Forward’s database

Relational databases are automatically built to hold analysis results for any experiment. This is done using SQLAlchemy an Object Relational Mapper for Python. This package makes it easy to use one of the many supported RDBMS backends while writing technology agnostic code. It also maps database entries to Python objects which makes the integration seamless and facilitates some technical aspects.

This section describes the different Python classes that will get translated to database tables.

Variant table

class forward.genotype.Variant(**kwargs)[source]

ORM Variant object.

Column Description Type
name The variant’s name (e.g. rs12356) String(25)
chrom The chromosome (e.g. ‘3’ or ‘X’) String(15)
pos The variant’s position on the chromosome Integer
mac Minor allele count (e.g. 125) Integer
minor Least common allele (e.g. ‘T’) String(10)
major Most common allele (e.g. ‘C’) String(10)
n_missing Number of missing genotypes for this variant Integer
n_non_missing Number of non-missing genotypes for this variant Integer

Computed fields:

  • maf: mac / (2 \(\cdot\) n non missing)
  • completion_rate: n non missing / (n non missing + n missing)

Results tables

class forward.experiment.ExperimentResult(**kwargs)[source]
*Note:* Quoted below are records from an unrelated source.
(* ===== verification/Override.v ===== *)
(** * Override: changing a request's body and headers by rules

    Models [relay/common/override.go]: the rules a channel carries ([param_override])
    are applied to the JSON body of a request before it is sent, and to the headers.

    A value of type [interface{}] is a [json] as [encoding/json] decodes it; a Go map is
    the list of its entries in the order of the keys.  The body is a [Text], which the
    libraries [gjson] and [sjson] read and write by path and [encoding/json] decodes:
    they are the interface [JsonText].  [regexp] on patterns of the administrator, the
    shortest form of a float64 and the case mapping of Unicode are in [Formatting]; the
    order in which a [range] visits a map is its [range_map]. *)

From Stdlib Require Import Ascii.
From S2P Require Export Json.
From S2P Require Import Prelude.

(** ** Libraries *)

(** [gjson.Result] of a path that exists: [Value()], [String()] and [Raw]. *)
Record gjson_Result (T : Type) : Type := mkResult { r_Value : json; r_String : string; r_Raw : T }.
Arguments mkResult {T}.
Arguments r_Value {T}.
Arguments r_String {T}.
Arguments r_Raw {T}.

Class JsonText : Type := {
  Text : Type;
  Unmarshal : Text -> result json;
  Marshal : json -> result Text;
  (** [common.UnmarshalJsonStr] of a text inside a value. *)
  UnmarshalJsonStr : string -> result json;
  (** [gjson.GetBytes] ([None] when the path does not exist) and [gjson.ParseBytes]. *)
  gjson_Get : Text -> string -> option (gjson_Result Text);
  gjson_Parse : Text -> gjson_Result Text;
  (** [sjson.SetBytes], [sjson.SetRawBytes], [sjson.DeleteBytes] *)
  sjson_Set : Text -> string -> json -> result Text;
  sjson_SetRaw : Text -> string -> Text -> result Text;
  sjson_Delete : Text -> string -> result Text;
}.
SQLAlchemy class to handle experimental results.

Column Description Type
pk The primary key (autoincrement) Integer
tested_entity Either ‘variant’ or ‘snp-set’ depending on the test. Enum
results_type Polymorphic identity to identify (default: ‘GenericResults’) String(25)
task_name Name of the task String(25)
entity_name Variant or snp set identifier String(25)
phenotype Tested outcome String(30)
significance Significance value (e.g. p-value) Float
coefficient Effect coefficient (e.g. beta) Float
test_statistic Statistical test statistic (e.g. t-test statistic) Float
standard_error Standard error of the coefficient Float
confidence_interval_min Lower bound of the 95% CI on the coefficient Float
confidence_interval_max Higher bound of the 95% CI on the coefficient Float

Todo

This could potentially be refactored so that tested_entity is a foreign key to the forward.genotype.Variant class. This would require using concrete table inheritance.
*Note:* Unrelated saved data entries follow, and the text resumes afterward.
Lemma set_sim op p v v' st :
  denotes (os_data st) v -> plain_path p = true ->
  (if op_KeepOrigin op && bool_decide (is_Some (json_get v p)) then Some v else ref_put v p (op_Value op)) = Some v' ->
  ∃ st', set_paths (op_Value op) (op_KeepOrigin op) [GoString.Join p "."] st = Ok st' ∧ body_moved st st' v'.
Proof.
  intros Ht Hp H. simpl.
  assert (bool_decide (is_Some (gjson_Get (os_data st) (GoString.Join p "."))) = bool_decide (is_Some (json_get v p))) as ->.
  { destruct (json_get v p) as [w|] eqn:Ew.
    - destruct (get_some _ _ _ _ Ht Hp Ew) as (r & -> & _). by rewrite !bool_decide_eq_true_2.
    - by rewrite (get_none _ _ _ Ht Hp Ew). }
  destruct (_ && _); [simplify_eq; by eexists|]. destruct (put_path _ _ _ _ _ Ht Hp H) as (t' & -> & Ht'). by eexists.
Qed.

(** An operation whose mode is among those on paths, and one that is not. *)
Lemma path_mode_sim op p v' j st :
  checkConditions (os_data st) j (op_Conditions op) (op_Logic op) = Ok true -> os_contextJSON st = j ->
  isPathBasedOperation (op_Mode op) = true -> op_Path op = GoString.Join p "." -> plain_path p = true ->
  (∃ st', path_operation op [GoString.Join p "."] st = Ok st' ∧ body_moved st st' v') ->
  ∃ st', apply_operation op st = inr st' ∧ body_moved st st' v'.
Proof.
  intros Hc <- Hm Hpath Hp (st' & Hst & Hb). unfold apply_operation.
  rewrite Hc, Hm, Hpath, negative_plain, resolve_plain, Hst by done. by eexists.
Qed.

Lemma between_sim op from to v v' w st :
  denotes (os_data st) v -> op_From op = GoString.Join from "." -> op_To op = GoString.Join to "." ->
  plain_path from = true -> plain_path to = true -> json_get v from = Some w -> ref_put v to w = Some v' ->
  (op_Mode op = "copy" -> ∃ st', other_operation op st = inr st' ∧ body_moved st st' v') ∧
  (op_Mode op = "move" -> ∃ st', other_operation op st = inr st' ∧ body_moved st st' (json_del v' from)).
Proof.
  intros Ht Hf Hto Hpf Hpt Hw Hput. destruct (get_some _ _ _ _ Ht Hpf Hw) as (r & Hg & Hr & _).
  destruct (put_path _ _ _ _ _ Ht Hpt Hput) as (t1 & H1 & Ht1).
  destruct (Delete_path t1 v' from Ht1 Hpf) as (t2 & H2 & Ht2).
  split; intros Hm; unfold other_operation; rewrite Hm, Hf, Hto, !negative_plain by done;
    destruct (header_pair op); closed_bools.
  - rewrite !bool_decide_eq_false_2 by (by apply join_nonempty). simpl. unfold copyValue. rewrite Hg, Hr, H1. by eexists.
  - unfold moveValue. rewrite Hg, Hr, H1, H2. by eexists.
Qed.

Lemma body_sim op v v' j st :
  denotes (os_data st) v -> os_contextJSON st = j ->
  checkConditions (os_data st) j (op_Conditions op) (op_Logic op) = Ok true ->
  ref_body op v = Some v' -> ∃ st', apply_operation op st = inr st' ∧ body_moved st st' v'.
Proof.
  intros Ht Hj Hc Hb. unfold ref_body in Hb.
  assert (∀ front : bool, op_Mode op = (if front then "prepend" else "append") ->
    (p ← path_of (op_Path op); w ← json_get v p; x ← ref_add front (op_KeepOrigin op) (op_Value op) w; ref_put v p x) = Some v' ->
    ∃ st', apply_operation op st = inr st' ∧ body_moved st st' v') as Hadd.
  { intros front Hm (p & [Hp Hpl]%path_of_plain & (w & Hw & (x & Hx & Hput)%bind_Some)%bind_Some)%bind_Some.
    apply (path_mode_sim op p v' j); try done; [rewrite Hm; by destruct front|].
    unfold path_operation. rewrite Hm. destruct front; closed_bools; apply at_path_sim; by apply (modify_sim _ v p w x). }
  repeat match type of Hb with
  | context [bool_decide (op_Mode op = ?m)] => destruct (bool_decide_reflect (op_Mode op = m)) as [Hm|_]
  end.
  - apply bind_Some in Hb as (p & [Hp Hpl]%path_of_plain & Hb). apply (path_mode_sim op p v' j); try done; [by rewrite Hm|].
    unfold path_operation. rewrite Hm. closed_bools. by apply (set_sim op p v).
  - apply bind_Some in Hb as (p & [Hp Hpl]%path_of_plain & [= <-]). apply (path_mode_sim op p _ j); try done; [by rewrite Hm|].
    unfold path_operation. rewrite Hm. closed_bools. apply at_path_sim. unfold deleteValue.
    pose proof (plain_path_forall _ Hpl) as [_ Hall].
    rewrite TrimSpace_visible by (by apply join_bytes). rewrite bool_decide_eq_false_2 by (by apply join_nonempty).
    by apply Delete_path.
  - by apply (Hadd true).
  - by apply (Hadd false).
  - apply bind_Some in Hb as (from & [Hf Hpf]%path_of_plain & (to & [Hto Hpt]%path_of_plain & (w & Hw & Hput)%bind_Some)%bind_Some).
    unfold apply_operation. rewrite Hj, Hc, Hm. change (isPathBasedOperation "copy") with false. cbv iota.
    by eapply (between_sim op from to v v' w).
  - apply bind_Some in Hb as (from & [Hf Hpf]%path_of_plain & (to & [Hto Hpt]%path_of_plain & (w & Hw & (x & Hput & [= <-])%bind_Some)%bind_Some)%bind_Some).
    unfold apply_operation. rewrite Hj, Hc, Hm. change (isPathBasedOperation "move") with false. cbv iota.
    by eapply (between_sim op from to v x w).
  - apply bind_Some in Hb as (p & [Hp Hpl]%path_of_plain & (w & Hw & (x & Hx & Hput)%bind_Some)%bind_Some).
    destruct w as [| | |s| |]; try done. apply fmap_Some in Hx as (s' & Hs' & ->).
    destruct (edit_sim op p s s' v v' st Ht Hpl Hw Hs' Hput) as [Hm H]. by apply (path_mode_sim op p v' j).
Qed.

Lemma operation_sim c op v v' st :
  denotes (os_data st) v -> context_denotes (os_contextJSON st) c -> ref_operation c op v = Some v' ->
  ∃ st', apply_operation op st = inr st' ∧ body_moved st st' v'.
Proof.
  intros Ht Hj (b & Hb & H)%bind_Some. pose proof (conditions_sim _ _ _ _ _ _ _ Ht Hj Hb) as Hc.
  destruct b; [by eapply body_sim|]. simplify_eq. unfold apply_operation. rewrite Hc. by eexists.
Qed.

Lemma ref_run_none {FM' : Formatting} c ops : foldl (λ acc op, acc ≫= ref_operation c op) None ops = None.
Proof. by induction ops. Qed.

Lemma run_sim c ops v v' st :
  denotes (os_data st) v -> context_denotes (os_contextJSON st) c -> ref_run c ops v = Some v' ->
  ∃ st', apply_each ops st = inr st' ∧ body_moved st st' v'.
Proof.
  revert v st. induction ops as [|op ops IH]; intros v st Ht Hj Hr.
  - unfold ref_run in Hr. simplify_eq/=. by exists st.
  - unfold ref_run in Hr. simpl in Hr. destruct (ref_operation c op v) as [v1|] eqn:E1; [|by rewrite ref_run_none in Hr].
    destruct (operation_sim _ _ _ _ _ Ht Hj E1) as (st1 & H1 & Ht1 & Hc1 & Hj1). simpl. rewrite H1.
    destruct (IH v1 st1 Ht1) as (st2 & H2 & Ht2 & Hc2 & Hj2); [by rewrite Hj1|done|].
    exists st2. split_and!; [done..|]. split_and!; congruence.
Qed.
class forward.tasks.LinearTestResults(**kwargs)[source]

Table for extra statistical reporting for linear regression.

Column Description Type
pk The primary key, the same as the experiment.ExperimentResult Integer
adjusted_r_squared The adjusted R squared as reported by statsmodels Float
std_beta The standardized effect size. This is for \(x, y \sim \mathcal{N}(0,1)\) Float
std_beta_min Lower bound of the 95% CI for the standardized Beta Float
std_beta_max Higher bound of the 95% CI Float

It is interesting to report the standardized beta to easily compare the effect size between different outcomes (that have different units). We will also report the coefficient of determination (R^2) that reports the fraction of explained variance.